YOUR GOAL: Can you return the records below exactly as they stand, but only from the first line through the one with "cbn [Config_default model]."?

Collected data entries
--------
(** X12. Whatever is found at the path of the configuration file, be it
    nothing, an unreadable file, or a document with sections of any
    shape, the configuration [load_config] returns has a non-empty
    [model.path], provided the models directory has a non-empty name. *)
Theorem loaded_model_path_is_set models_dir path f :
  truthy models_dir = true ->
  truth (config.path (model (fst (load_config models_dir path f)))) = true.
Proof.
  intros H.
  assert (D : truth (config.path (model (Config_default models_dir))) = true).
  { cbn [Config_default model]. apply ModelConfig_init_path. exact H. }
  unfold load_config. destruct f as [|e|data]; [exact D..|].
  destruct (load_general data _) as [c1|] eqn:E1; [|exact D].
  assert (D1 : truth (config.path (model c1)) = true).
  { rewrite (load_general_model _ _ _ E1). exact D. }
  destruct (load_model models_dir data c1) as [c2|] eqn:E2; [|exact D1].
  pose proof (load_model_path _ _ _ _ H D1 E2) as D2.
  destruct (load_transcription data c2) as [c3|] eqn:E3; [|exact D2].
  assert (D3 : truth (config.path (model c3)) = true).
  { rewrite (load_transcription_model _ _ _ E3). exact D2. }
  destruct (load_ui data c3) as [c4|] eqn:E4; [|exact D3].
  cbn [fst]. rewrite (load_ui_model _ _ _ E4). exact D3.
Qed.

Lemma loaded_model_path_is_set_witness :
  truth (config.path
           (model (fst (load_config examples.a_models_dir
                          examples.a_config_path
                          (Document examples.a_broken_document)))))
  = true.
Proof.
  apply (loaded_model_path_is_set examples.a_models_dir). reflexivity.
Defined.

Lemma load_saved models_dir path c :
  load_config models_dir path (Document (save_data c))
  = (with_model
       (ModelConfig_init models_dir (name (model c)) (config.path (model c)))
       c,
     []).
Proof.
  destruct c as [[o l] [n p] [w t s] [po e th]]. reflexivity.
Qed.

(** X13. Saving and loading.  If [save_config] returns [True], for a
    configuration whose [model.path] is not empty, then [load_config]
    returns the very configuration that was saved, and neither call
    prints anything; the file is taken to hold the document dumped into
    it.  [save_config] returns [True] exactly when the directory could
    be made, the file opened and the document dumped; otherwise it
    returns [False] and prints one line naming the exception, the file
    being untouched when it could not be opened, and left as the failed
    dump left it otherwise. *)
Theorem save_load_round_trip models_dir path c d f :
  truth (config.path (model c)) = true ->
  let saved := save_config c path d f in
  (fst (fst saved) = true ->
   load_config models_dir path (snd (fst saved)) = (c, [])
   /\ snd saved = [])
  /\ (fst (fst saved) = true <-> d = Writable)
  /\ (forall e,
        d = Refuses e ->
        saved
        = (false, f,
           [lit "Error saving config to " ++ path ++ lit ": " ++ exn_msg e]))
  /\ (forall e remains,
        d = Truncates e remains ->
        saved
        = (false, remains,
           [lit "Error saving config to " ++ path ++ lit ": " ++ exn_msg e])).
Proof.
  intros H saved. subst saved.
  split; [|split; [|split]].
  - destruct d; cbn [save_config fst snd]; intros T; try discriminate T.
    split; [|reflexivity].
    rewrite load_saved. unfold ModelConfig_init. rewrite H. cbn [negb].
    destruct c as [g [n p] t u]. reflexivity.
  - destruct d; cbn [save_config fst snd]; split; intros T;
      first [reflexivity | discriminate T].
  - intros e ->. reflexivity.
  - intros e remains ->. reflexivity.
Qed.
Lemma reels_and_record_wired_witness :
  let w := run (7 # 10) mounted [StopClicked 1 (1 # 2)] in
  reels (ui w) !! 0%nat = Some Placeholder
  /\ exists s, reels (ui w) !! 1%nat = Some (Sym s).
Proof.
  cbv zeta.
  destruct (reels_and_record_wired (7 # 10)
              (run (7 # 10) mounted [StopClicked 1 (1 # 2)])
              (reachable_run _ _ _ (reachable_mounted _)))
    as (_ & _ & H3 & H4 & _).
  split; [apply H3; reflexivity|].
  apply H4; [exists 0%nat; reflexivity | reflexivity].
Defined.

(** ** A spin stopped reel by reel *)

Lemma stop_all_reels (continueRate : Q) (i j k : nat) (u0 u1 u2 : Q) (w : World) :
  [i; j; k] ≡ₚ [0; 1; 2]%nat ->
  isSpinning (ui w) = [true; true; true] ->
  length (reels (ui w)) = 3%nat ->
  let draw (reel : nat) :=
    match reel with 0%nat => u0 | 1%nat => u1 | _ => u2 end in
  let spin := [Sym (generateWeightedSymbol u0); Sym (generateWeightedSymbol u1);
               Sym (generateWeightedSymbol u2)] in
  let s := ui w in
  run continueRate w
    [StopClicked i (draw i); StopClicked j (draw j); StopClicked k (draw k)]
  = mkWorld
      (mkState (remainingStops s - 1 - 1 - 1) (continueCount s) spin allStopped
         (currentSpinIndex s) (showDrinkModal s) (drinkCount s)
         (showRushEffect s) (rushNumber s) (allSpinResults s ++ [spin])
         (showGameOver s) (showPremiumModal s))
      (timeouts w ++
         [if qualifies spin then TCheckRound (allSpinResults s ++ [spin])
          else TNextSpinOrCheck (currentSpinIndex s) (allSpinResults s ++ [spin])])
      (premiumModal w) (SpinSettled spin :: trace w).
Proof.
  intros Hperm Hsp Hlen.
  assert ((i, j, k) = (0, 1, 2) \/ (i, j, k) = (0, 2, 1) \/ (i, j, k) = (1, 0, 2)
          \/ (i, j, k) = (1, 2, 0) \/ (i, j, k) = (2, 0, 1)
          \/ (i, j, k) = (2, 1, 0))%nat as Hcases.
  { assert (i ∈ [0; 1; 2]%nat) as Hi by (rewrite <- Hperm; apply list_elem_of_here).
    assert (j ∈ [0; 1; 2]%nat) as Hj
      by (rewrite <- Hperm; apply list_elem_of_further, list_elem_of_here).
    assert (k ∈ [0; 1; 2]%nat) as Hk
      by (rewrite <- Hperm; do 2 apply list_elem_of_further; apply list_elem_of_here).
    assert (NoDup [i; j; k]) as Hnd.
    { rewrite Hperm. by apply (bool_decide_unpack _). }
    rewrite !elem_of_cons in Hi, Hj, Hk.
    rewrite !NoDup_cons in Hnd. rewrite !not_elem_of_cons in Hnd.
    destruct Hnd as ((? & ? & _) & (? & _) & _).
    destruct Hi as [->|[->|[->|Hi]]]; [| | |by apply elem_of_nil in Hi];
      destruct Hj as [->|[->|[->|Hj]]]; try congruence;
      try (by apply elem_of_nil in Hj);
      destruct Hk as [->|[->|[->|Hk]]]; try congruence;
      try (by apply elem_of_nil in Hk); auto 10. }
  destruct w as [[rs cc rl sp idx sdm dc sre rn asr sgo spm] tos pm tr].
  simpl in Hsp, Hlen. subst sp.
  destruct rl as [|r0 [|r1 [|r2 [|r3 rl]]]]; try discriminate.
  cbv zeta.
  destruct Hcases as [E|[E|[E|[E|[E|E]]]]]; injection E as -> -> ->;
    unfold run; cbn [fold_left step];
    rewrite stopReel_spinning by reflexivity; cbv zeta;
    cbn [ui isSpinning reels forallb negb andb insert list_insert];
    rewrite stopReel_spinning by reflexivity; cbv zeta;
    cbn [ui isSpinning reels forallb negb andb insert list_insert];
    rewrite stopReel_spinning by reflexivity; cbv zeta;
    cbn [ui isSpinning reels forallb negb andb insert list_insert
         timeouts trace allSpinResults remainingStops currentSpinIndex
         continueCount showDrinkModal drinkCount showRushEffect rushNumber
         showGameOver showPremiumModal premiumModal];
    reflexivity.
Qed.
--------
WRITTEN RESPONSE:
(** X12. Whatever is found at the path of the configuration file, be it
    nothing, an unreadable file, or a document with sections of any
    shape, the configuration [load_config] returns has a non-empty
    [model.path], provided the models directory has a non-empty name. *)
Theorem loaded_model_path_is_set models_dir path f :
  truthy models_dir = true ->
  truth (config.path (model (fst (load_config models_dir path f)))) = true.
Proof.
  intros H.
  assert (D : truth (config.path (model (Config_default models_dir))) = true).
  { cbn [Config_default model]. apply ModelConfig_init_path. exact H. }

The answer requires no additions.